## Your objective
If a line in the records below holds the word "congruence", copy it.

[Start of section]

Lemma target_finger d x y k :
  hardware_ok (_hardware d) -> target d = Some (x, y, k) ->
  is_finger k /\ exists s, arr_get (fingers (_hardware d)) k = Some s /\ reports s = true /\
    x = padX (_xMax d) s /\ y = padY (_yMax d) s /\
    forall s', s' ∈ fingers (_hardware d) -> reports s' = true -> padY (_yMax d) s' <= y.
Proof.
  intros Hh. unfold target.
  destruct (clickTarget_spec (_xMax d) (_yMax d) (fingers (_hardware d)) 0 None)
    as [(-> & _)|(n & s & Hn & Hr & -> & _ & H)]; [done|].
  intros [= <- <- <-]. rewrite Z.add_0_l. apply lookup_lt_Some in Hn as Hlt.
  split; [unfold is_finger, hardware_ok in *; lia|]. exists s. split; [by apply arr_get_nth|].
  split_and!; [done..|]. intros s' Hin. rewrite Forall_forall in H. by apply H.
Qed.

Lemma target_none d :
  target d = None -> forall s, s ∈ fingers (_hardware d) -> reports s = false.
Proof.
  unfold target. destruct (clickTarget_spec (_xMax d) (_yMax d) (fingers (_hardware d)) 0 None)
    as [(_ & H & _)|(n & s & _ & _ & -> & _)]; [|done].
  intros _ s Hin. specialize (H eq_refl). rewrite Forall_forall in H. by apply H.
Qed.

(** The right button's region. *)
Definition right_region (d : ApplePS2FocalTech) (x y : Z) : bool :=
  (_yMax d * 70 / 100 <=? y) && (_xMax d / 2 <=? x).

Definition right_click (d : ApplePS2FocalTech) : bool :=
  match target d with Some (x, y, _) => right_region d x y | None => false end.

(** What a press does. *)
Definition press_result (d : ApplePS2FocalTech) : ApplePS2FocalTech :=
  let d0 := {| (cancelTimeout d) with _clickRight := right_click d; _forceEligible := false;
               _forceActive := false; _forceFinger := -1; _clickWasPressed := true |} in
  match target d, _forceTimer d with
  | Some (_, _, k), Some _ =>
    if right_click d then d0 else
    match arr_get (fingers (_hardware d)) k with
    | Some raw => {| d0 with _forceFinger := k; _forceStartX := fx raw; _forceStartY := fy raw;
                       _forceEligible := true; _forceTimer := Some (Some kForceHoldMS) |}
    | None => d0
    end
  | _, _ => d0
  end.

Lemma clickEdge_press d :
  hardware_ok (_hardware d) -> pressed (_hardware d) = true -> _clickWasPressed d = false ->
  clickEdge d = Some (press_result d).
Proof.
  intros Hh Hp Hc. unfold clickEdge. rewrite Hp, Hc. cbn [andb negb]. cbn zeta. fold (target d).
  change (match target d with
          | Some (clickX, clickY, _) => (_yMax d * 70 / 100 <=? clickY) && (_xMax d / 2 <=? clickX)
          | None => false end) with (right_click d).
  unfold press_result, cancelTimeout. cbn [_forceTimer].
  destruct (target d) as [[[x y] k]|] eqn:Et; [|destruct (_forceTimer d) eqn:E; cbn; rewrite ?E; done].
  destruct (target_finger d x y k Hh Et) as (_ & s & Hs & _).
  destruct (_forceTimer d) as [t|] eqn:E; cbn; [|by rewrite ?E].
  destruct (right_click d); cbn; [done|]. by rewrite Hs.
Qed.

Definition release_result (d : ApplePS2FocalTech) : ApplePS2FocalTech :=
  {| (cancelTimeout d) with _forceEligible := false; _forceActive := false; _forceFinger := -1;
     _clickWasPressed := false; _clickRight := false |}.

Lemma clickEdge_release d : pressed (_hardware d) = false -> clickEdge d = Some (release_result d).
Proof. intros Hp. unfold clickEdge. by rewrite Hp. Qed.

Lemma clickEdge_hold d :
  pressed (_hardware d) = true -> _clickWasPressed d = true -> clickEdge d = Some d.
Proof. intros Hp Hc. unfold clickEdge. by rewrite Hp, Hc. Qed.

Lemma press_result_ok d :
  hardware_ok (_hardware d) ->
  force_ok (press_result d) /\ click_frame d (press_result d) /\ _clickWasPressed (press_result d) = true.
Proof.
  intros Hh. unfold press_result, click_frame, cancelTimeout.
  destruct (target d) as [[[x y] k]|] eqn:Et;
    [destruct (target_finger d x y k Hh Et) as (Hk & s & -> & _)|];
    destruct (_forceTimer d) as [t|] eqn:E, (right_click d) eqn:Er; simpl;
    (split; [split; simpl; rewrite ?E; intuition congruence|done]).
Qed.

Lemma release_result_ok d :
  force_ok (release_result d) /\ click_frame d (release_result d) /\
  _clickWasPressed (release_result d) = false.
Proof.
  unfold release_result, click_frame, cancelTimeout.
  destruct (_forceTimer d) as [t|] eqn:E; simpl; (split; [|done]); split; simpl; rewrite ?E; intuition congruence.
Qed.

(** [force_ok] and the frame of the three clicks steps together. *)
Lemma clickEdge_spec d :
  hardware_ok (_hardware d) -> force_ok d ->
  exists d', clickEdge d = Some d' /\ force_ok d' /\ click_frame d d' /\
    _clickWasPressed d' = pressed (_hardware d).
Proof.
  intros Hh Hf. destruct (pressed (_hardware d)) eqn:Hp, (_clickWasPressed d) eqn:Hc.
  - rewrite clickEdge_hold by done. by exists d.
  - rewrite clickEdge_press by done. destruct (press_result_ok d Hh) as (? & ? & ?). eauto.
  - rewrite clickEdge_release by done. destruct (release_result_ok d) as (? & ? & ?). eauto.
  - rewrite clickEdge_release by done. destruct (release_result_ok d) as (? & ? & ?). eauto.
Qed.

Lemma force_ok_cancel d : force_ok d -> force_ok {| (cancelTimeout d) with _forceEligible := false |}.
Proof.
  intros [H1 H2 H3 H4 H5]. unfold cancelTimeout.
  destruct (_forceTimer d) as [t|] eqn:E; split; simpl; rewrite ?E; intuition congruence.
Qed.

Lemma cancelTimeout_eligible d :
  cancelTimeout {| d with _forceEligible := false |} = {| (cancelTimeout d) with _forceEligible := false |}.
Proof. unfold cancelTimeout. simpl. destruct (_forceTimer d) eqn:E; cbn; by rewrite ?E. Qed.

Lemma forceCheck_spec d :
  hardware_ok (_hardware d) -> force_ok d ->
  exists d', forceCheck d = Some d' /\ force_ok d' /\ click_frame d d' /\
    _clickWasPressed d' = _clickWasPressed d.
Proof.
  intros Hh Hf. unfold forceCheck. destruct (_ && _) eqn:E; [|by exists d].
  destruct (arr_get_Some (fingers (_hardware d)) (_forceFinger d)) as (raw & -> & _).
  { rewrite Hh. lia. }
  cbn [mbind option_bind]. destruct (_ || _); [|by exists d].
  eexists. split; [done|]. rewrite cancelTimeout_eligible. split; [by apply force_ok_cancel|].
  unfold click_frame, cancelTimeout. by destruct (_forceTimer d).
Qed.

(** ** Positions *)

Definition position_ok (xMax yMax : Z) (c : TouchCoordinates) : Prop :=
  0 <= tc_x c <= xMax /\ 0 <= tc_y c <= yMax.

(** A touching finger is on the pad, and was when it was last reported. *)
Definition positions_ok (d : ApplePS2FocalTech) : Prop :=
  Forall (fun f => touching f = true ->
    position_ok (_xMax d) (_yMax d) (current f) /\ position_ok (_xMax d) (_yMax d) (previous f)) (_finger d).

Lemma noFingers_positions d : _finger d = noFingers -> positions_ok d.
Proof. unfold positions_ok. intros ->. by repeat constructor. Qed.

Lemma clampTo_range max z : 0 <= max -> 0 <= clampTo max z <= max.
Proof. intros. unfold clampTo. repeat case_match; lia. Qed.

Lemma clampTo_id max z : 0 <= z <= max -> clampTo max z = z.
Proof. intros. unfold clampTo. repeat case_match; lia. Qed.

Lemma updateFingers_length d :
  hardware_ok (_hardware d) -> Z.of_nat (length (_finger d)) = FOC_MAX_FINGERS ->
  Z.of_nat (length (_finger (updateFingers d))) = FOC_MAX_FINGERS.
Proof. unfold hardware_ok. intros. unfold updateFingers. simpl. rewrite length_zip_with. lia. Qed.

Lemma updateFinger_position xMax yMax w raw f :
  0 <= xMax -> 0 <= yMax ->
  (touching f = true -> position_ok xMax yMax (current f) /\ position_ok xMax yMax (previous f)) ->
  touching (updateFinger xMax yMax w raw f) = true ->
  position_ok xMax yMax (current (updateFinger xMax yMax w raw f)) /\
  position_ok xMax yMax (previous (updateFinger xMax yMax w raw f)).
Proof.
  intros Hx Hy Hf. unfold updateFinger. destruct (negb (reports raw)); [done|]. simpl. intros _.
  pose proof (clampTo_range xMax (fx raw) Hx). pose proof (clampTo_range yMax (fy raw) Hy).
  destruct (touching f) eqn:E; [destruct (Hf eq_refl) as [? _]; split; [|done]|split];
    unfold position_ok; simpl; lia.
Qed.

Lemma updateFingers_positions d :
  0 <= _xMax d -> 0 <= _yMax d -> positions_ok d -> positions_ok (updateFingers d).
Proof.
  unfold positions_ok. rewrite !Forall_lookup. intros Hx Hy H i f. unfold updateFingers.
  simpl. intros (raw & old & -> & _ & Ho)%lookup_zip_with_Some.
  apply updateFinger_position; [done|done|]. by apply (H i).
Qed.

Lemma positions_heights d : positions_ok d -> heights_ok d.
Proof.
  unfold positions_ok, heights_ok. rewrite Forall_lookup. intros H i f Hin.
  apply contactsFrom_spec in Hin as (_ & Hi & Ht). destruct (H _ _ Hi Ht) as [[_ ?] _]. lia.
Qed.

(** ** The invariant *)

(** What holds even between a packet's decoding and its report. *)
Record foc_base (n : Z) (d : ApplePS2FocalTech) : Prop := {
  fo_port : forall p, _device d = Some p -> 0 <= p < kPS2MuxMaxIdx;
  fo_hardware : hardware_ok (_hardware d);
  fo_finger : Z.of_nat (length (_finger d)) = FOC_MAX_FINGERS;
  fo_size : 0 <= _xMax d /\ 0 <= _yMax d;
  fo_positions : positions_ok d;
  fo_ring : aligned FOC_RING FOC_PACKET_LENGTH (_ringBuffer d);
  fo_bytes : 0 <= _packetByteCount d < FOC_PACKET_LENGTH;
  fo_slots : Z.of_nat (length (ev_transducers (_inputEvent d))) = n;
  fo_force : force_ok d }.

(** ... and what the report restores. *)
Record foc_ok (n : Z) (d : ApplePS2FocalTech) : Prop := {
  fo_base : foc_base n d;
  fo_click : _clickWasPressed d = pressed (_hardware d) }.

Lemma newFocalTech_ok n : 0 <= n -> foc_ok n (newFocalTech n).
Proof.
  intros Hn. split; [split; try done|done].
  - by apply noFingers_positions.
  - simpl. rewrite length_replicate. lia.
  - split; simpl; intuition congruence.
Qed.

Lemma force_ok_reset d : force_ok (resetState d).
Proof.
  unfold resetState, cancelTimeout. simpl.
  destruct (_forceTimer d) eqn:E; split; simpl; rewrite ?E; intuition congruence.
Qed.

Lemma resetState_ok n d : foc_ok n d -> foc_ok n (resetState d).
Proof.
  intros [[H1 H2 H3 H4 H5 H6 H7 H8 H9] H10]. pose proof (force_ok_reset d) as Hr.
  unfold resetState, cancelTimeout in *. simpl in *.
  destruct (_forceTimer d); (split; [|done]); split; simpl; try done;
    try by apply noFingers_positions.
  all: apply aligned_reset; try done; apply (ok_length _ _ (al_ring _ _ _ H6)).
Qed.

Lemma foc_base_click n d d' : foc_base n d -> click_frame d d' -> force_ok d' -> foc_base n d'.
Proof.
  intros [H1 H2 H3 H4 H5 H6 H7 H8 _] E Hf. unfold positions_ok in H5.
  pose proof (f_equal _device E) as E1. pose proof (f_equal _hardware E) as E2.
  pose proof (f_equal _finger E) as E3. pose proof (f_equal _xMax E) as E4.
  pose proof (f_equal _yMax E) as E5. pose proof (f_equal _ringBuffer E) as E6.
  pose proof (f_equal _packetByteCount E) as E7. pose proof (f_equal _inputEvent E) as E8.
  simpl in *. split; unfold positions_ok; rewrite ?E1, ?E2, ?E3, ?E4, ?E5, ?E6, ?E7, ?E8; done.
Qed.

Lemma clickEdge_ok n d :
  foc_base n d -> exists d', clickEdge d = Some d' /\ foc_ok n d' /\ click_frame d d'.
Proof.
  intros Hd. destruct (clickEdge_spec d) as (d' & E & Hf & Hc & Hp); [apply Hd|apply Hd|].
  exists d'. split; [done|]. split; [|done]. split; [by eapply foc_base_click|].
  by rewrite (click_frame_hardware _ _ Hc).
Qed.

Lemma forceCheck_ok n d :
  foc_ok n d -> exists d', forceCheck d = Some d' /\ foc_ok n d' /\ click_frame d d'.
Proof.
  intros [Hb Hc]. destruct (forceCheck_spec d) as (d' & E & Hf & Hfr & Hp); [apply Hb|apply Hb|].
  exists d'. split; [done|]. split; [|done]. split; [by eapply foc_base_click|].
  rewrite (click_frame_hardware _ _ Hfr). congruence.
Qed.

Lemma updateFingers_ok n d : foc_ok n d -> foc_ok n (updateFingers d).
Proof.
  intros [[H1 H2 H3 H4 H5 H6 H7 H8 H9] H10]. split; [|done]. split; try done.
  - by apply updateFingers_length.
  - by destruct H4; apply updateFingers_positions.
  - by destruct H9.
Qed.

(** Giving up the click that is measured or held. *)
Lemma quiet_ok n d :
  foc_ok n d -> foc_ok n {| (cancelTimeout d) with _forceEligible := false; _forceActive := false |}.
Proof.
  intros [Hb Hc]. destruct (fo_force _ _ Hb) as [H1 H2 H3 H4 H5].
  split; [|unfold cancelTimeout; by destruct (_forceTimer d)].
  apply (foc_base_click n d); [done|unfold click_frame, cancelTimeout; by destruct (_forceTimer d)|].
  unfold cancelTimeout. destruct (_forceTimer d) as [t|] eqn:E; split; simpl; rewrite ?E; intuition congruence.
Qed.

(** ** Bytes from the device *)

(** The interrupt routine never leaves the ring and keeps the invariant. *)
Lemma interruptOccurred_ok n data d :
  foc_ok n d -> exists d' r, interruptOccurred data d = Ok (d', r) /\ foc_ok n d'.
Proof.
  intros Hd. assert (Hr := fo_ring n _ (fo_base _ _ Hd)). assert (Hb := fo_bytes n _ (fo_base _ _ Hd)).
  unfold interruptOccurred, FOC_PACKET_LENGTH in *.
  pose proof (head_set_spec FOC_RING 6 ltac:(done) ltac:(done) ltac:(done) (_ringBuffer d)
    (_packetByteCount d) (u8 data) Hr Hb) as E. rewrite E.
  destruct (head_set_aligned FOC_RING 6 _ _ _ _ Hr E) as [Hr' _].
  rewrite u32_small by lia. cbn [_packetByteCount]. destruct (Z.eqb_spec (_packetByteCount d + 1) 6).
  - eexists _, _. split; [done|]. destruct Hd as [[? ? ? ? ? ? ? ? []] ?]. split; [split|]; simpl; try done.
    by apply advanceHead_aligned.
  - eexists _, _. split; [done|]. destruct Hd as [[? ? ? ? ? ? ? ? []] ?]. split; [split|]; simpl; try done.
    unfold FOC_PACKET_LENGTH in *. lia.
Qed.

[End of section]

## Answer to this exercise
    (split; [split; simpl; rewrite ?E; intuition congruence|done]).
  destruct (_forceTimer d) as [t|] eqn:E; simpl; (split; [|done]); split; simpl; rewrite ?E; intuition congruence.
  destruct (_forceTimer d) as [t|] eqn:E; split; simpl; rewrite ?E; intuition congruence.
  - split; simpl; intuition congruence.
  destruct (_forceTimer d) eqn:E; split; simpl; rewrite ?E; intuition congruence.
  rewrite (click_frame_hardware _ _ Hfr). congruence.
  unfold cancelTimeout. destruct (_forceTimer d) as [t|] eqn:E; split; simpl; rewrite ?E; intuition congruence.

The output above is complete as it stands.